[AIM OF THE EXERCISE]
Beginning with the opening line, set down each line of the material below exactly, stopping once the line with "(** [struct aufhsm_wmark];" is done.

[DATASET CONTENT]
(* ===== verification/FhsmData.v ===== *)
(** * fhsm/comm.h: the watermark table shared by the controller and the daemon

    [struct aufhsm] lives in POSIX shared memory.  The model keeps its fields,
    the bit patterns of its floats, and as many [wmark] elements as the object
    has room for; [fhsm_bytes] is the part of its memory image that the checksum
    covers. *)
From S2P Require Import Prelude CString LibcSort AufsType Float32.

Definition AUFHSM_MAGIC : bytes := lit "AUFHSM".

(** aufhsm_msg_t *)
Definition AuFhsm_MSG_NONE : Z := 0.
Definition AuFhsm_MSG_READ : Z := 1.
Definition AuFhsm_MSG_EXIT : Z := 2.

(** [struct aufhsm_wmark]; [block] and [inode] are the pairs indexed by
    AuFhsm_WM_UPPER and AuFhsm_WM_LOWER. *)
Record aufhsm_wmark := Wmark {
  wm_brid : Z;
  wm_block : Z * Z;
  wm_inode : Z * Z
}.

Record aufhsm := Aufhsm {
  magic : bytes;
  csum : Z;
  nwmark : Z;
  wmark : list aufhsm_wmark
}.

#[export] Instance aufhsm_wmark_eq_dec : EqDecision aufhsm_wmark.
Proof. solve_decision. Defined.
#[export] Instance aufhsm_eq_dec : EqDecision aufhsm.
Proof. solve_decision. Defined.

Definition sizeof_aufhsm : Z := 16.
Definition sizeof_wmark : Z := 20.

(** A zero-filled element, as ftruncate(2) makes it. *)
Definition wmark_zero : aufhsm_wmark := Wmark 0 (0, 0) (0, 0).

Definition set_brid (b : Z) (wm : aufhsm_wmark) : aufhsm_wmark :=
  Wmark b (wm_block wm) (wm_inode wm).
Definition set_block (p : Z * Z) (wm : aufhsm_wmark) : aufhsm_wmark :=
  Wmark (wm_brid wm) p (wm_inode wm).
Definition set_inode (p : Z * Z) (wm : aufhsm_wmark) : aufhsm_wmark :=
  Wmark (wm_brid wm) (wm_block wm) p.
Definition set_wmark (l : list aufhsm_wmark) (p : aufhsm) : aufhsm :=
  Aufhsm (magic p) (csum p) (nwmark p) l.
Definition set_nwmark (n : Z) (p : aufhsm) : aufhsm :=
  Aufhsm (magic p) (csum p) n (wmark p).

Definition au_fhsm_size (nbr : Z) : Z := sizeof_aufhsm + nbr * sizeof_wmark.

(** ** Memory image and checksum *)

(** brid, two bytes of padding, block[2], inode[2] *)
Definition wmark_bytes (wm : aufhsm_wmark) : bytes :=
  le_bytes 2 (wm_brid wm) ++ [NUL; NUL]
  ++ le_bytes 4 (wm_block wm).1 ++ le_bytes 4 (wm_block wm).2
  ++ le_bytes 4 (wm_inode wm).1 ++ le_bytes 4 (wm_inode wm).2.

Arguments wmark_bytes : simpl never.

(** The bytes from offsetof(struct aufhsm, nwmark) to au_fhsm_size(nwmark). *)
Definition fhsm_bytes (p : aufhsm) : bytes :=
  le_bytes 4 (nwmark p)
  ++ concat (map wmark_bytes (take (Z.to_nat (nwmark p)) (wmark p))).

(** The loop [for (; len; len--, p++) csum += *p], on signed chars. *)
Definition csum_bytes (l : bytes) : Z :=
  fold_left (fun acc c => u32 (acc + schar_val c)) l 0.

(** [None] when the table claims more elements than the object holds (the loop
    would leave the object). *)
Definition fhsm_inside (p : aufhsm) : bool :=
  (0 <=? nwmark p) && (nwmark p <=? Z.of_nat (length (wmark p))).

Definition au_fhsm_csum (p : aufhsm) : option Z :=
  if fhsm_inside p then Some (csum_bytes (fhsm_bytes p)) else None.

(** strncpy(fhsm->magic, AUFHSM_MAGIC, 8) pads with NULs. *)
Definition au_fhsm_sign (p : aufhsm) : option aufhsm :=
  c ← au_fhsm_csum p;
  Some (Aufhsm (AUFHSM_MAGIC ++ [NUL; NUL]) c (nwmark p) (wmark p)).

Definition au_fhsm_sign_verify (p : aufhsm) : option bool :=
  if strncmp 8 (magic p) AUFHSM_MAGIC =? 0 then
    c ← au_fhsm_csum p; Some (csum p =? c)
  else Some false.

(** ** Sorting and searching by branch id *)

Definition au_wm_qsort_brid (a b : aufhsm_wmark) : Z := wm_brid a - wm_brid b.

(** qsort(fhsm->wmark, fhsm->nwmark, ...): the first [nwmark] elements. *)
Definition sort_wmarks (n : nat) (l : list aufhsm_wmark) : list aufhsm_wmark :=
  qsort au_wm_qsort_brid (take n l) ++ drop n l.

Definition au_fhsm_sort_brid (p : aufhsm) : aufhsm :=
  set_wmark (sort_wmarks (Z.to_nat (nwmark p)) (wmark p)) p.

Definition au_wm_bsearch_brid (brid : Z) (wm : aufhsm_wmark) : Z :=
  brid - wm_brid wm.

Definition au_wm_search_brid (brid : Z) (p : aufhsm) : option nat :=
  bsearch (au_wm_bsearch_brid brid) (take (Z.to_nat (nwmark p)) (wmark p)).

(** [while (nwm-- > 0) { if (wm->brid == brid) return wm; wm++; }]: the index
    reached, if any. *)
Fixpoint au_wm_lfind (brid : Z) (wm : list aufhsm_wmark) (nwm : nat) : option nat :=
  match nwm with
  | O => None
  | S k =>
      match wm with
      | [] => None
      | w :: r => if wm_brid w =? brid then Some O else S <$> au_wm_lfind brid r k
      end
  end.

(** ** Lemmas *)

#[export] Instance brid_comparator : Comparator au_wm_qsort_brid.
Proof.
  constructor; unfold cmp_le, au_wm_qsort_brid.
  - intros a b. lia.
  - intros a b c. lia.
Qed.

Lemma wmark_bytes_length wm : length (wmark_bytes wm) = 20%nat.
Proof. unfold wmark_bytes. rewrite !length_app, !length_le_bytes. reflexivity. Qed.

(** The image has the length that the C code computes from au_fhsm_size. *)
Lemma fhsm_bytes_length p :
  fhsm_inside p = true ->
  Z.of_nat (length (fhsm_bytes p)) = au_fhsm_size (nwmark p) - 12.
Proof.
  unfold fhsm_inside, fhsm_bytes, au_fhsm_size, sizeof_aufhsm, sizeof_wmark. intros H. bool_lia.
  rewrite length_app, length_le_bytes.
  assert (forall l, length (concat (map wmark_bytes l)) = (20 * length l)%nat) as ->.
  { intros l. induction l as [|w l IH]; [done|]. cbn [map concat].
    rewrite length_app, wmark_bytes_length, IH. cbn. lia. }
  rewrite length_take. lia.
Qed.

Lemma csum_fold l a :
  fold_left (fun acc c => u32 (acc + schar_val c)) l (u32 a)
  = u32 (a + foldr (fun c s => schar_val c + s) 0 l).
Proof.
  revert a; induction l as [|c l IH]; intros a; cbn [fold_left foldr].
  - by rewrite Z.add_0_r.
  - replace (u32 (u32 a + schar_val c)) with (u32 (a + schar_val c)).
    + rewrite IH. f_equal. lia.
    + unfold u32, wrap_u. by rewrite Zplus_mod_idemp_l.
Qed.

Lemma csum_bytes_sum l :
  csum_bytes l = u32 (foldr (fun c s => schar_val c + s) 0 l).
Proof. unfold csum_bytes. change 0 with (u32 0) at 1. by rewrite csum_fold. Qed.

Lemma sum_app l1 l2 :
  foldr (fun c s => schar_val c + s) 0 (l1 ++ l2)
  = foldr (fun c s => schar_val c + s) 0 l1 + foldr (fun c s => schar_val c + s) 0 l2.
Proof. induction l1; simpl; lia. Qed.

Lemma csum_bytes_perm l l' : Permutation l l' -> csum_bytes l = csum_bytes l'.
Proof.
  intros H. rewrite !csum_bytes_sum. f_equal.
  induction H; simpl; lia.
Qed.

Lemma lfind_Some brid l n i :
  au_wm_lfind brid l n = Some i ->
  (i < n)%nat /\ exists w, l !! i = Some w /\ wm_brid w = brid /\
  forall j w', (j < i)%nat -> l !! j = Some w' -> wm_brid w' <> brid.
Proof.
  revert l i; induction n as [|n IH]; intros [|w l] i; simpl; try done.
  destruct (wm_brid w =? brid) eqn:E; bool_lia; intros H; simplify_eq/=.
  - split; [lia|]. exists w. split; [done|]. split; [done|]. intros; lia.
  - apply fmap_Some in H as (j & Hj & ->).
    destruct (IH _ _ Hj) as (Hl & w1 & H1 & H2 & H3).
    split; [lia|]. exists w1. split; [done|]. split; [done|].
    intros [|k] w' Hk Hw'; simplify_eq/=; [lia|]. eapply H3; [|done]. lia.
Qed.

Lemma lfind_None brid l n :
  au_wm_lfind brid l n = None ->
  Forall (fun w => wm_brid w <> brid) (take n l).
Proof.
  revert l; induction n as [|n IH]; intros [|w l]; simpl; try (by constructor).
  destruct (wm_brid w =? brid) eqn:E; [done|]. bool_lia.
  intros H%fmap_None. constructor; auto.
Qed.

Lemma sort_wmarks_length n l : length (sort_wmarks n l) = length l.
Proof.
  unfold sort_wmarks. rewrite length_app, qsort_length, length_take, length_drop. lia.
Qed.

Lemma sort_wmarks_take n l :
  (n <= length l)%nat -> take n (sort_wmarks n l) = qsort au_wm_qsort_brid (take n l).
Proof.
  intros H. unfold sort_wmarks. apply take_app_length'.
  rewrite qsort_length, length_take. lia.
Qed.

Lemma wmark_bytes_perm l l' :
  Permutation l l' ->
  Permutation (concat (map wmark_bytes l)) (concat (map wmark_bytes l')).
Proof.
  induction 1 as [|x l l' _ IH|x y l|l1 l2 l3 _ IH1 _ IH2]; cbn [map concat].
  - done.
  - by apply Permutation_app_head.
  - rewrite !app_assoc. apply Permutation_app_tail, Permutation_app_comm.
  - by etrans.
Qed.

Lemma fhsm_inside_sort p : fhsm_inside (au_fhsm_sort_brid p) = fhsm_inside p.
Proof. unfold fhsm_inside. simpl. by rewrite sort_wmarks_length. Qed.

Lemma qsort_brid_sorted l :
  StronglySorted (fun a b => wm_brid a <= wm_brid b) (qsort au_wm_qsort_brid l).
Proof.
  induction (qsort_sorted au_wm_qsort_brid l) as [|a r Hs IH Hf]; constructor; [done|].
  eapply Forall_impl; [exact Hf|]. unfold cmp_le, au_wm_qsort_brid. intros; lia.
Qed.

Lemma sort_brid_sorted p :
  fhsm_inside p = true ->
  StronglySorted (fun a b => wm_brid a <= wm_brid b)
    (take (Z.to_nat (nwmark p)) (wmark (au_fhsm_sort_brid p))).
Proof.
  intros H. unfold fhsm_inside in H. bool_lia.
  simpl. rewrite sort_wmarks_take by lia. apply qsort_brid_sorted.
Qed.

Create HintDb fhsm.
#[export] Hint Rewrite fhsm_inside_sort sort_wmarks_length : fhsm.
#[export] Hint Resolve sort_brid_sorted : fhsm.

(** ** Properties *)

(** Signing a table whose elements all lie inside its object makes it pass
    the verification, and leaves its elements alone. *)
Theorem sign_then_verify p p' :
  fhsm_inside p = true -> au_fhsm_sign p = Some p' ->
  au_fhsm_sign_verify p' = Some true /\ nwmark p' = nwmark p /\ wmark p' = wmark p.
Proof.
  intros Hi. unfold au_fhsm_sign, au_fhsm_csum. rewrite Hi. simpl.
  intros [= <-]. split; [|done].
  unfold au_fhsm_sign_verify, au_fhsm_csum. 
  change (fhsm_inside (Aufhsm ?a ?b ?c ?d)) with (fhsm_inside p) in *.
  unfold fhsm_inside in *. simpl. rewrite Hi. simpl. by rewrite Z.eqb_refl.
Qed.

Definition demo_table : aufhsm :=
  Aufhsm (replicate 8 NUL) 0 2
    [Wmark 3 (F32_0_25, F32_0_5) (F32_1, F32_1);
     Wmark 1 (F32_0_25, F32_0_5) (F32_1, F32_1)].

Lemma sign_then_verify_witness :
  exists p', au_fhsm_sign demo_table = Some p' /\ au_fhsm_sign_verify p' = Some true.
Proof.
  eexists. split; [reflexivity|].
  apply (sign_then_verify demo_table); reflexivity.
Defined.

(** The checksum notices the corruption of any single byte it covers: two
    images that differ in exactly one byte have different checksums. *)
Theorem csum_detects_byte l1 l2 x y :
  x <> y -> csum_bytes (l1 ++ x :: l2) <> csum_bytes (l1 ++ y :: l2).
Proof.
  intros Hne H. rewrite !csum_bytes_sum, !sum_app in H. cbn [foldr] in H.
  apply Hne, schar_val_inj. unfold u32, wrap_u in H.
  pose proof (schar_val_range x). pose proof (schar_val_range y).
  set (s1 := foldr _ 0 l1) in H. set (s2 := foldr _ 0 l2) in H.
  assert ((schar_val x - schar_val y) mod 2 ^ 32 = 0) as Hm.
  { replace (schar_val x - schar_val y)
      with ((s1 + (schar_val x + s2)) - (s1 + (schar_val y + s2))) by lia.
    rewrite Zminus_mod, H, Z.sub_diag. done. }
  apply Z.mod_divide in Hm as [k Hk]; [|done]. lia.
Qed.

Lemma csum_detects_byte_witness :
  csum_bytes (lit "a" ++ digit 1 :: lit "z") <> csum_bytes (lit "a" ++ digit 2 :: lit "z").
Proof. apply (csum_detects_byte (lit "a") (lit "z")). vm_compute. discriminate. Defined.

(** Sorting a table by branch id never changes its checksum (so a signed
    table stays verified when it is sorted). *)
Theorem csum_sort_invariant p :
  au_fhsm_csum (au_fhsm_sort_brid p) = au_fhsm_csum p.
Proof.
  unfold au_fhsm_csum. rewrite fhsm_inside_sort.
  destruct (fhsm_inside p) eqn:Hi; [|done]. f_equal.
  apply csum_bytes_perm. unfold fhsm_bytes, au_fhsm_sort_brid, set_wmark. cbn [nwmark wmark].
  apply Permutation_app_head, wmark_bytes_perm.
  unfold fhsm_inside in Hi. bool_lia. rewrite sort_wmarks_take by lia.
  apply qsort_permutation.
Qed.

(** Searching a sorted table by branch id is exact: it returns an element of
    that branch when the table has one, and nothing when it has none. *)
Theorem search_brid_correct p brid :
  fhsm_inside p = true ->
  match au_wm_search_brid brid (au_fhsm_sort_brid p) with
  | Some i => exists w, wmark (au_fhsm_sort_brid p) !! i = Some w /\ wm_brid w = brid
  | None => Forall (fun w => wm_brid w <> brid) (take (Z.to_nat (nwmark p)) (wmark p))
  end.
Proof.
  intros Hi. unfold au_wm_search_brid.
  set (n := Z.to_nat (nwmark p)). change (nwmark (au_fhsm_sort_brid p)) with (nwmark p).
  fold n. destruct (bsearch _ _) as [i|] eqn:E.
  - apply bsearch_sound in E as (w & Hw & H0). exists w.
    apply lookup_take_Some in Hw as [Hw _]. unfold au_wm_bsearch_brid in H0.
    split; [done|lia].
  - apply bsearch_complete in E.
    + simpl in E. unfold fhsm_inside in Hi. bool_lia.
      rewrite sort_wmarks_take, qsort_permutation in E by lia.
      eapply Forall_impl; [exact E|]. unfold au_wm_bsearch_brid. simpl. lia.
    + apply key_ordered_sub, sort_brid_sorted, Hi.
Qed.

Lemma search_brid_correct_witness :
  match au_wm_search_brid 3 (au_fhsm_sort_brid demo_table) with
  | Some i => exists w, wmark (au_fhsm_sort_brid demo_table) !! i = Some w /\ wm_brid w = 3
  | None => Forall (fun w => wm_brid w <> 3) (take 2 (wmark demo_table))
  end.
Proof. apply (search_brid_correct demo_table 3). reflexivity. Defined.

[COMPLETED EXERCISE]
(* ===== verification/FhsmData.v ===== *)
(** * fhsm/comm.h: the watermark table shared by the controller and the daemon

    [struct aufhsm] lives in POSIX shared memory.  The model keeps its fields,
    the bit patterns of its floats, and as many [wmark] elements as the object
    has room for; [fhsm_bytes] is the part of its memory image that the checksum
    covers. *)
From S2P Require Import Prelude CString LibcSort AufsType Float32.

Definition AUFHSM_MAGIC : bytes := lit "AUFHSM".

(** aufhsm_msg_t *)
Definition AuFhsm_MSG_NONE : Z := 0.
Definition AuFhsm_MSG_READ : Z := 1.
Definition AuFhsm_MSG_EXIT : Z := 2.

(** [struct aufhsm_wmark]; [block] and [inode] are the pairs indexed by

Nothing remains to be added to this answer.